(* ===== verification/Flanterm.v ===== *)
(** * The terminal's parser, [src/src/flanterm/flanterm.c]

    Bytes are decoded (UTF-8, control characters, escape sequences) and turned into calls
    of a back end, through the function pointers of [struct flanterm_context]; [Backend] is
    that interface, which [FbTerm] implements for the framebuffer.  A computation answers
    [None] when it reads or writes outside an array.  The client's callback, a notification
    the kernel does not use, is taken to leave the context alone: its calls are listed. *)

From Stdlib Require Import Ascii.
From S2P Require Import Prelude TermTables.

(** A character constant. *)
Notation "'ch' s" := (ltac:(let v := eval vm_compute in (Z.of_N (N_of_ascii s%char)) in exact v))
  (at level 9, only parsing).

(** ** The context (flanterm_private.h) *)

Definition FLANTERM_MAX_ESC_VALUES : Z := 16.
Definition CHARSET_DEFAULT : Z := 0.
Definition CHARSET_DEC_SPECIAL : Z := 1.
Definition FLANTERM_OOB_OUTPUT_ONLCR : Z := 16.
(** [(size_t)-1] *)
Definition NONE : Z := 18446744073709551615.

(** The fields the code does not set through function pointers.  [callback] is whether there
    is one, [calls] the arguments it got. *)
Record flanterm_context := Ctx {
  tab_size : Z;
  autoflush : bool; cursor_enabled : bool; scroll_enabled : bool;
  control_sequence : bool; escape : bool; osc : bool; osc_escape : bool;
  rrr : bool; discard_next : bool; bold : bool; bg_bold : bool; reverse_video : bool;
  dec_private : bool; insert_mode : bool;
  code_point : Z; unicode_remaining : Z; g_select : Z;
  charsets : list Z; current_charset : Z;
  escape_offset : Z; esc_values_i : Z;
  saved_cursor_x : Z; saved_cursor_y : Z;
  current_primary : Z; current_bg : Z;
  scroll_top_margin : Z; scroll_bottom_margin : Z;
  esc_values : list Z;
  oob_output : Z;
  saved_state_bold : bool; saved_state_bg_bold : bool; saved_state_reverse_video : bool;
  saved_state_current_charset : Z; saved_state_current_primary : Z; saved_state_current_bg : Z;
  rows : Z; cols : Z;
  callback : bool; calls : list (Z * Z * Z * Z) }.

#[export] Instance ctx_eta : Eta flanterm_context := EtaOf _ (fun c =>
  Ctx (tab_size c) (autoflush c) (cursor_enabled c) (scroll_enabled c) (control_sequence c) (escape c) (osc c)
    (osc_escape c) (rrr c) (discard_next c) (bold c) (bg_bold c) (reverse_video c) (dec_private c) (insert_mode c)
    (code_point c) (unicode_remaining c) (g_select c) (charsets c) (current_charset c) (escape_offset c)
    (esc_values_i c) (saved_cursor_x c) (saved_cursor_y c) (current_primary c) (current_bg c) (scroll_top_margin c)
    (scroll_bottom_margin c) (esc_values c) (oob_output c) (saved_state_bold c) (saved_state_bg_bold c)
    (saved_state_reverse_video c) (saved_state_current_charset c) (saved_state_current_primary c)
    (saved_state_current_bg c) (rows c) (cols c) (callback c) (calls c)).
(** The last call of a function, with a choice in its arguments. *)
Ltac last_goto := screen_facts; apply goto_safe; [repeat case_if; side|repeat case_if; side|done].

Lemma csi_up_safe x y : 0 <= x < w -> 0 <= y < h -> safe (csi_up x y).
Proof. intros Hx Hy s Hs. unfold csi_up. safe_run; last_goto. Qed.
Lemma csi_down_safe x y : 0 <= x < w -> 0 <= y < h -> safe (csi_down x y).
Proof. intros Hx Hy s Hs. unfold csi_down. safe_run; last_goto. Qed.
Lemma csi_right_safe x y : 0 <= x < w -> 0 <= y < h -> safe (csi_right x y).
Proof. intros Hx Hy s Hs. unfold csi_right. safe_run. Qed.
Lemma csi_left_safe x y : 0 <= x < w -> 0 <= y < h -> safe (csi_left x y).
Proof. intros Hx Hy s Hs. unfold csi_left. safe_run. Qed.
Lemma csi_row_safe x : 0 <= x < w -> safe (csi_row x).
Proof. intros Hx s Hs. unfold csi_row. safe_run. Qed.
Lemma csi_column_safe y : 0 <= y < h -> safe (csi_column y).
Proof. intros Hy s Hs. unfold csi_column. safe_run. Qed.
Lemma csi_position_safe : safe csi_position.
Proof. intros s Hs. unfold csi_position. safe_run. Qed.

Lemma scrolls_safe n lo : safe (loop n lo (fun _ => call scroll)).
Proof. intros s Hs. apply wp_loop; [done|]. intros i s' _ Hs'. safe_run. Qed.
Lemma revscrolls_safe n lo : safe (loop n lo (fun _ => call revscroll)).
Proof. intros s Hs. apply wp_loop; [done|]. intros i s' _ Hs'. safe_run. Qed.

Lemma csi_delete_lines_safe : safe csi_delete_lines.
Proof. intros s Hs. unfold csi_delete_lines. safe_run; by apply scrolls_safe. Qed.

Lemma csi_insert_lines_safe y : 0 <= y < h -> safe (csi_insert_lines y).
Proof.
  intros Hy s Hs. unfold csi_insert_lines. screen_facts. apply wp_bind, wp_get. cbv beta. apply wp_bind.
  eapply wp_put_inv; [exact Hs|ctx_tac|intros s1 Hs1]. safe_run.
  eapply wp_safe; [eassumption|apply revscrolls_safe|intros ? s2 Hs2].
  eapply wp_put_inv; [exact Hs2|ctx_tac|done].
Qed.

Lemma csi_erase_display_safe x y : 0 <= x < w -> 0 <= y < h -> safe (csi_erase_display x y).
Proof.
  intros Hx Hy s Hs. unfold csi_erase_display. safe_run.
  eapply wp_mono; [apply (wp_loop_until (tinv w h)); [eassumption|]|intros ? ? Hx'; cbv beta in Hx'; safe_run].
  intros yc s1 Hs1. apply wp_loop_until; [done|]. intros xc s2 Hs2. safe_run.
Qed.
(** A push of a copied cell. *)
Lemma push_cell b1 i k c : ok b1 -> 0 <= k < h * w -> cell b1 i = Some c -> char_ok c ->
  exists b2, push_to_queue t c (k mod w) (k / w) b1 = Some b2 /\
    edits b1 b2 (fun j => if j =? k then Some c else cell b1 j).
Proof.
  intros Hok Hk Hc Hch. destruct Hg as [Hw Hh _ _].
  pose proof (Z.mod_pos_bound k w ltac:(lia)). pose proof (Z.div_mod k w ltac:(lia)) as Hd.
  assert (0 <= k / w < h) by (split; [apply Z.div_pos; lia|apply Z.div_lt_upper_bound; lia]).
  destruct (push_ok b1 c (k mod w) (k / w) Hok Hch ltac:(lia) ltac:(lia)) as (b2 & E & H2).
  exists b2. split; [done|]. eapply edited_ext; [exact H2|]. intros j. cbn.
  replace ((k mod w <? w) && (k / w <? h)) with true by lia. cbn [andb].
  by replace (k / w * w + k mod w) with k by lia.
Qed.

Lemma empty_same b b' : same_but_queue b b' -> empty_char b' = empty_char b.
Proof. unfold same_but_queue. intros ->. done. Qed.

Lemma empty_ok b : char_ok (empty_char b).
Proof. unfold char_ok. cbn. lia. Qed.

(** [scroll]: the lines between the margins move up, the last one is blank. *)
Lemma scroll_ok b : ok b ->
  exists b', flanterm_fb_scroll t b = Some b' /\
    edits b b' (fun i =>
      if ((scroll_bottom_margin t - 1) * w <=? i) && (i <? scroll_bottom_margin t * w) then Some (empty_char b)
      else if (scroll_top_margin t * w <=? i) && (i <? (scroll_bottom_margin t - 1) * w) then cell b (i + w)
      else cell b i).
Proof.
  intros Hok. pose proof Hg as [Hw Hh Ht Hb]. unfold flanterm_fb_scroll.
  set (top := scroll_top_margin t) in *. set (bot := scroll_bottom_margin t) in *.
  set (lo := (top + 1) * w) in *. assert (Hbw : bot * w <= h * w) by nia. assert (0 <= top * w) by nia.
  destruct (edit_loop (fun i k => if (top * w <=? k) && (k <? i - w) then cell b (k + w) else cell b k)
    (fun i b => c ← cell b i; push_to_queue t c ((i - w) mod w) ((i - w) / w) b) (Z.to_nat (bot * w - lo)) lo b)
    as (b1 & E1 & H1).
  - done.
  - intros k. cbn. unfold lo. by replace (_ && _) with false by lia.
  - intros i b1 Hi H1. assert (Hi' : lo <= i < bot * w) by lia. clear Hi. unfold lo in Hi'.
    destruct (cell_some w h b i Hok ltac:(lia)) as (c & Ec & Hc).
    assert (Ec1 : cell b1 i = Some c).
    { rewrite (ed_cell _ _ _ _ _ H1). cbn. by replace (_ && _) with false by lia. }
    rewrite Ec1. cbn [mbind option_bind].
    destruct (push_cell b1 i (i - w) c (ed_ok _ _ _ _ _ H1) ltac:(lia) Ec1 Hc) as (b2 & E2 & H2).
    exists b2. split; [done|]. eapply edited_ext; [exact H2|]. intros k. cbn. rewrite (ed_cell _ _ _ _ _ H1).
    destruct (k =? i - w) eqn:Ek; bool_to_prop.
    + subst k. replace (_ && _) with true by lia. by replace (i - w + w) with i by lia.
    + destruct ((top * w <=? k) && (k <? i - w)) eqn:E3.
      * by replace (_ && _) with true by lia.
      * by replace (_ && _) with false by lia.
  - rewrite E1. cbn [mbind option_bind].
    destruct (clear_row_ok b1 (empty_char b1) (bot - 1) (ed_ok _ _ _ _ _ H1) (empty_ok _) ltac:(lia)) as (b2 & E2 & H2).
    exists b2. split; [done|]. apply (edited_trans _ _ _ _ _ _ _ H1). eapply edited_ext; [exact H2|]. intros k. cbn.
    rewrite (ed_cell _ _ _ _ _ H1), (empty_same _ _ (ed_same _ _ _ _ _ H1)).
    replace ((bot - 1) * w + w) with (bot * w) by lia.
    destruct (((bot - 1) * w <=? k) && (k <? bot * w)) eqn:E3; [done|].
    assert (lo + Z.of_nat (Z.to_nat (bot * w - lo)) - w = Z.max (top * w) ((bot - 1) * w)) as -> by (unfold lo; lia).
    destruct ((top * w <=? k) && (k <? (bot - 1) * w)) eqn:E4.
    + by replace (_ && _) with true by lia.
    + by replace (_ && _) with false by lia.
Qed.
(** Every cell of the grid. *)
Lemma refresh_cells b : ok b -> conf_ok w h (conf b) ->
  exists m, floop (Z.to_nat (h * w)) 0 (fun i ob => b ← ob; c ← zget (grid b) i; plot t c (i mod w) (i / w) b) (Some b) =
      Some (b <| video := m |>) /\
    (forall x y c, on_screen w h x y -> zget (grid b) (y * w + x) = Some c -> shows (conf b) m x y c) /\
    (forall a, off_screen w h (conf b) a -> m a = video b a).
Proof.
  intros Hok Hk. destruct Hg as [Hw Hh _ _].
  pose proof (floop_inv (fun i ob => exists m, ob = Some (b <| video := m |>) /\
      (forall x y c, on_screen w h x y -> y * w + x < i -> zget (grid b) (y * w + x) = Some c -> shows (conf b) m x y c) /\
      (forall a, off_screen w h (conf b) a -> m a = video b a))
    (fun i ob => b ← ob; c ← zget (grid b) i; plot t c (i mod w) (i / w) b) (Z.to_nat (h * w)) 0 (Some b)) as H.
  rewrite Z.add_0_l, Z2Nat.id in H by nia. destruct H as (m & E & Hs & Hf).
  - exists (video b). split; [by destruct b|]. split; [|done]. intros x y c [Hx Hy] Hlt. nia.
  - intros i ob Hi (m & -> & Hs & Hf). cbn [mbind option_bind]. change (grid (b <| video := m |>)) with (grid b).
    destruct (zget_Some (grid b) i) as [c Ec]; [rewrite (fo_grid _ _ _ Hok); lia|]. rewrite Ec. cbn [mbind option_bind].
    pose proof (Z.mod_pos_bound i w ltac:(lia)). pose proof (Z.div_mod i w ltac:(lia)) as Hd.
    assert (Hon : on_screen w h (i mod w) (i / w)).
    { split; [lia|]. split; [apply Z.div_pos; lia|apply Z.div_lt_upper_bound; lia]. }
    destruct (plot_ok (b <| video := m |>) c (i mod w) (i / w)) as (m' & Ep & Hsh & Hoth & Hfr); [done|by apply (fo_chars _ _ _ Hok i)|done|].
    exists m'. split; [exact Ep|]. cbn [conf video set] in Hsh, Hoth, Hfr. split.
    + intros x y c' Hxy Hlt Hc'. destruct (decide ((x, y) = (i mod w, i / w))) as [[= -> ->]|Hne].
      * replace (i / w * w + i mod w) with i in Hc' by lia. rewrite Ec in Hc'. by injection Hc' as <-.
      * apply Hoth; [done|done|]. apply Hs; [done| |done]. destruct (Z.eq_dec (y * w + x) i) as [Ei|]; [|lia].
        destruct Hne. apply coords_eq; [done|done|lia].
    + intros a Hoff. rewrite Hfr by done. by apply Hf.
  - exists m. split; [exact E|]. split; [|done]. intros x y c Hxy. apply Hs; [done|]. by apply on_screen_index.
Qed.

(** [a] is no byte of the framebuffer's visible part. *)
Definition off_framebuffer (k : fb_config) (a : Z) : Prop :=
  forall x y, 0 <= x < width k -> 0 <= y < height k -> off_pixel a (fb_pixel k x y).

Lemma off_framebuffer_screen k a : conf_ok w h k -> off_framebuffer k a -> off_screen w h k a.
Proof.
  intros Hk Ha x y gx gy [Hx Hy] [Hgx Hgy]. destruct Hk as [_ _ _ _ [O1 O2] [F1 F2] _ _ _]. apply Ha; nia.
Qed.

What is required: Your answer should be one number, the count of lines in the entries holding the string "eapply".

Written response: 7